D(P_X \hspace{0.05cm}|| \hspace{0.05cm} P_Y) = 0.25\cdot {\rm log}_2 \hspace{0.1cm} \frac{0.25}{0} + 2 \cdot 0.25\cdot {\rm log}_2 \hspace{0.1cm} \frac{0.25}{0.25}+0.25\cdot {\rm log}_2 \hspace{0.1cm} \frac{0.25}{0.50}\hspace{0.05cm}.
  • Because of the first term, the value of  D(P_X\hspace{0.05cm}|| \hspace{0.05cm}P_Y)  is infinitely large.
  • For the second Kullback-Leibler distance holds:
D(P_Y \hspace{0.05cm}|| \hspace{0.05cm} P_X) = 0\cdot {\rm log}_2 \hspace{0.1cm} \frac{0}{0.25} + 2 \cdot 0.25\cdot {\rm log}_2 \hspace{0.1cm} \frac{0.25}{0.25}+ 0.50\cdot {\rm log}_2 \hspace{0.1cm} \frac{0.5}{0.25} \hspace{0.05cm}.
  • After looking at the limits, one can see that the first term yields the result  0 .  The second term also yields zero, and one obtains as the final result:
D(P_Y \hspace{0.05cm}|| \hspace{0.05cm} P_X) = 0.50\cdot {\rm log}_2 \hspace{0.1cm} (2) \hspace{0.15cm} \underline {= 0.5\,{\rm (bit)}} \hspace{0.05cm}.

  Statements 3 and 5 are therefore correct:

  • From this extreme example it is clear that  D(P_Y\hspace{0.05cm}|| \hspace{0.05cm} P_X)  is always different from  D(P_X\hspace{0.05cm}|| \hspace{0.05cm} P_Y) .
  • Only for the special case  P_Y \equiv P_X  are both Kullback-Leibler distances equal, namely zero.
  • The adjacent table shows the complete result of this task.

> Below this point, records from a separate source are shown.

Definition set_startTime (v : option Z) (t : timer) : timer :=
  Timer (problemUrl t) v (pausedTime t) (isTabHidden t) (tabHiddenAt t)
        (currentX t) (currentY t).
Definition set_pausedTime (v : Z) (t : timer) : timer :=
  Timer (problemUrl t) (startTime t) v (isTabHidden t) (tabHiddenAt t)
        (currentX t) (currentY t).
Definition set_isTabHidden (v : bool) (t : timer) : timer :=
  Timer (problemUrl t) (startTime t) (pausedTime t) v (tabHiddenAt t)
        (currentX t) (currentY t).
Definition set_tabHiddenAt (v : option Z) (t : timer) : timer :=
  Timer (problemUrl t) (startTime t) (pausedTime t) (isTabHidden t) v
        (currentX t) (currentY t).
Definition set_problemUrl (v : option string) (t : timer) : timer :=
  Timer v (startTime t) (pausedTime t) (isTabHidden t) (tabHiddenAt t)
        (currentX t) (currentY t).
Definition set_position (x y : Z) (t : timer) : timer :=
  Timer (problemUrl t) (startTime t) (pausedTime t) (isTabHidden t)
        (tabHiddenAt t) x y.

(** The timer state set up by the constructor; [hidden] is
    [document.hidden] and [(x, y)] the default overlay position. *)
Definition constructor (hidden : bool) (x y : Z) : timer :=
  Timer None None 0 hidden None x y.

(** [reset()], called when navigating to a new problem. [now] is
    [Date.now()] and [hidden] is [document.hidden]. *)
Definition reset (now : Z) (hidden : bool) : M timer unit :=
  modify_this (set_startTime (Some now));;
  modify_this (set_pausedTime 0);;
  modify_this (set_isTabHidden hidden);;
  modify_this (set_tabHiddenAt None).

(** [saveToStorage()]: the queued operation reads the stored record, assigns
    the two timer fields and writes the record back, then saves the overlay
    position; a storage failure is logged, not raised. *)
Definition saveToStorage : M timer unit :=
  t ← get_this;
  match problemUrl t with
  | None => ret tt
  | Some url =>
      if negb (truthy_str url) then ret tt else
      try_catch
        (stored ← local_get_problem url;
         let problemData := default ∅ stored in
         let problemData := <["problemStartTime" := num_val (startTime t)]> problemData in
         let problemData := <["pausedTime" := JNum (pausedTime t)]> problemData in
         local_set_problem url problemData;;
         local_set_position (currentX t, currentY t))
        (λ _, ret tt)
  end.

(** The [visibilitychange] listener, an [async] function: the part that
    runs when the event is delivered; [hidden] is [document.hidden] at that
    moment. It runs up to [await this.saveToStorage()] and answers [true]
    when the listener is suspended there, its last statement still to run. *)
Definition onVisibilityChange (now : Z) (hidden : bool) : M timer bool :=
  if hidden then
    modify_this (set_isTabHidden true);;
    modify_this (set_tabHiddenAt (Some now));;
    ret false
  else
    modify_this (set_isTabHidden false);;
    t ← get_this;
    if truthy_num (tabHiddenAt t) && truthy_num (startTime t) then
      let hiddenDuration := now - to_number (tabHiddenAt t) in
      modify_this (set_pausedTime (pausedTime t + hiddenDuration));;
      saveToStorage;;
      ret true
    else
      modify_this (set_tabHiddenAt None);;
      ret false.

(** What a suspended listener does once the save it awaits has settled:
    [this.tabHiddenAt = null]. *)
Definition onVisibilityChange_resumed : M timer unit :=
  modify_this (set_tabHiddenAt None).

(** [getElapsedActiveTime()]: the value returned and the timer afterwards. *)
Definition getElapsedActiveTime (now : Z) (t : timer) : Z * timer :=
  if negb (truthy_num (startTime t)) then (0, t) else
  let elapsed := now - to_number (startTime t) - pausedTime t in
  let elapsed :=
    if isTabHidden t && truthy_num (tabHiddenAt t)
    then elapsed - (now - to_number (tabHiddenAt t))
    else elapsed in
  if elapsed <? 0 then
    (0, set_tabHiddenAt None (set_pausedTime 0 (set_startTime (Some now) t)))
  else (elapsed, t).

(** [loadFromStorage()]: after a browser restart the flag is cleared and
    nothing is loaded; otherwise the timer fields and the overlay position
    are read back; a storage failure is logged, not raised. *)
Definition loadFromStorage : M timer unit :=
  t ← get_this;
  match problemUrl t with
  | None => ret tt
  | Some url =>
      if negb (truthy_str url) then ret tt else
      try_catch
        (restarted ← local_get_session_restarted;
         if restarted : bool then local_remove_session_restarted
         else
           stored ← local_get_problem url;
           let problemData : record := default ∅ stored in
           modify_this (set_startTime (as_number (problemData !! "problemStartTime")));;
           modify_this (set_pausedTime
             (num_or (default 0 (as_number (problemData !! "pausedTime"))) 0));;
           positionResult ← local_get_position;
           match positionResult with
           | Some (x, y) => modify_this (set_position x y)
           | None => ret tt
           end)
        (λ _, ret tt)
  end.

(** [startTimer(problemUrl)]. When stored data is resumed, the elapsed time
    is computed for the log line, with its self-correction. *)
Definition startTimer (now : Z) (url : string) : M timer unit :=
  if negb (truthy_str url) then ret tt else
  t ← get_this;
  if bool_decide (problemUrl t = Some url) && truthy_num (startTime t) then ret tt
  else
    modify_this (set_problemUrl (Some url));;
    loadFromStorage;;
    t ← get_this;
    (if negb (truthy_num (startTime t)) then
       modify_this (set_startTime (Some now));;
       modify_this (set_pausedTime 0)
     else modify_this (λ t, snd (getElapsedActiveTime now t)));;
    saveToStorage.

(** [resetTimer()], called from the overlay's reset button. *)
Definition resetTimer (now : Z) (hidden : bool) : M timer unit :=
  modify_this (set_startTime (Some now));;
  modify_this (set_pausedTime 0);;
  modify_this (set_isTabHidden hidden);;
  modify_this (set_tabHiddenAt None);;
  saveToStorage.

Definition getStartTime (t : timer) : option Z := startTime t.
Definition getPausedTime (t : timer) : Z := pausedTime t.

(** A visibility event: the clock reading and [document.hidden]. *)
Record vis_event : Type := Vis { vis_now : Z; vis_hidden : bool }.

(** What happens next on the page: a visibility event is delivered, or the
    save awaited by a suspended listener settles and that listener resumes. *)
Inductive vis_action : Type :=
| Deliver (e : vis_event)
| Resume.

(** The timer and the storage, with the number of listeners suspended at
    their [await]. *)
Definition tab : Type := (timer * storage) * nat.

Definition vis_act (a : vis_action) (s : tab) : tab :=
  match a with
  | Deliver e =>
      let r := onVisibilityChange (vis_now e) (vis_hidden e) (fst s) in
      (snd r, match fst r with Ok true => S (snd s) | _ => snd s end)
  | Resume =>
      match snd s with
      | O => s
      | S n => (exec onVisibilityChange_resumed (fst s), n)
      end
  end.

(** A schedule of deliveries and resumptions, oldest first. *)
Fixpoint run_visibility (acts : list vis_action) (s : tab) : tab :=
  match acts with
  | [] => s
  | a :: acts' => run_visibility acts' (vis_act a s)
  end.


(** A timer as [startTimer] leaves it: a start time is set and no hidden
    interval has been recorded yet. *)
Definition started (t : timer) : Prop :=
  truthy_num (startTime t) = true ∧ tabHiddenAt t = None.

(6)  Correct is again  No.   Although the tendency is clear:   The larger  N  is,

  • the more  H(Y)  approaches in principle the final value  H(X) = 2 \ \rm bit,
  • the smaller the distances  D(P_X\hspace{0.05cm}|| \hspace{0.05cm} P_Y)  and  D(P_Y\hspace{0.05cm}|| \hspace{0.05cm} P_X) become.


However, one can also see from the table that there are exceptions:

  • The entropy  H(Y)  is smaller for  N = 1000  than for  N = 400.
  • The distance  D(P_X\hspace{0.05cm}|| \hspace{0.05cm}P_Y)  is greater for  N = 1000  than for  N = 400.
  • The reason for this is that the experiment documented here with  N = 400  was more likely to lead to a uniform distribution than the experiment with  N = 1000.
  • If, on the other hand, one were to start a very (infinitely) large number of experiments with  N = 400  and  N = 1000  and average over all of them, the actually expected monotonic course would actually result.